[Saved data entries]
- - - - - - -
(* ===== verification/Buffer.v ===== *)
(** * Buffer: [net::Buffer] (net/buffer/Buffer.h, net/buffer/Buffer.cc)

    The byte buffer of a connection: a [std::vector<char>] and two [size_t]
    indices, [0 <= readerIndex_ <= writerIndex_ <= buffer_.size()].  The bytes
    between the indices are the readable ones ([view]).  The operations are
    translated one by one into [prog Buffer]; an index outside of the vector is
    undefined behaviour, a failed [assert] is [AssertFailed].

    The first part holds the definitions, then come the invariant [wf], one
    specification per operation and the refinement of a byte queue. *)
From S2P Require Import Prelude.

Definition KInititalSize : Z := 1024.
Definition KCheapPrepend : Z := 8.

(** [std::vector<char>::max_size()] of a 64-bit libstdc++. *)
Definition max_size : Z := 2 ^ 63 - 1.

Record Buffer : Type := mkBuffer {
  buffer_ : list byte;
  readerIndex_ : Z;
  writerIndex_ : Z
}.

Definition set_buffer (l : list byte) (b : Buffer) : Buffer :=
  mkBuffer l (readerIndex_ b) (writerIndex_ b).
Definition set_reader (i : Z) (b : Buffer) : Buffer :=
  mkBuffer (buffer_ b) i (writerIndex_ b).
Definition set_writer (i : Z) (b : Buffer) : Buffer :=
  mkBuffer (buffer_ b) (readerIndex_ b) i.

(** ** Construction, copies and moves *)

Definition Buffer_default : Buffer :=
  mkBuffer (replicate (Z.to_nat KInititalSize) x00) KCheapPrepend KCheapPrepend.

Definition Buffer_copy (other : Buffer) : Buffer :=
  mkBuffer (buffer_ other) (readerIndex_ other) (writerIndex_ other).

(** [this->swap(other)]: the new values of [*this] and [other]. *)
Definition swap (this other : Buffer) : Buffer * Buffer :=
  (mkBuffer (buffer_ other) (readerIndex_ other) (writerIndex_ other),
   mkBuffer (buffer_ this) (readerIndex_ this) (writerIndex_ this)).

(** The move constructor starts from an empty vector and two indices it never
    initialised; their values are the arguments [r] and [w].  The results are the
    new values of [*this] and [other]. *)
Definition Buffer_move (r w : Z) (other : Buffer) : Buffer * Buffer :=
  let this := mkBuffer [] r w in
  let '(tmp, other) := swap Buffer_default other in
  let '(tmp, this) := swap tmp this in
  (this, other).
- - - - - - -
→ Problem to work on: Would you retype exactly the lines above, from the line with "The byte buffer" to the line with "The first part", with both end lines kept and nothing more?

→ Exercise response:
    The byte buffer of a connection: a [std::vector<char>] and two [size_t]
    indices, [0 <= readerIndex_ <= writerIndex_ <= buffer_.size()].  The bytes
    between the indices are the readable ones ([view]).  The operations are
    translated one by one into [prog Buffer]; an index outside of the vector is
    undefined behaviour, a failed [assert] is [AssertFailed].

    The first part holds the definitions, then come the invariant [wf], one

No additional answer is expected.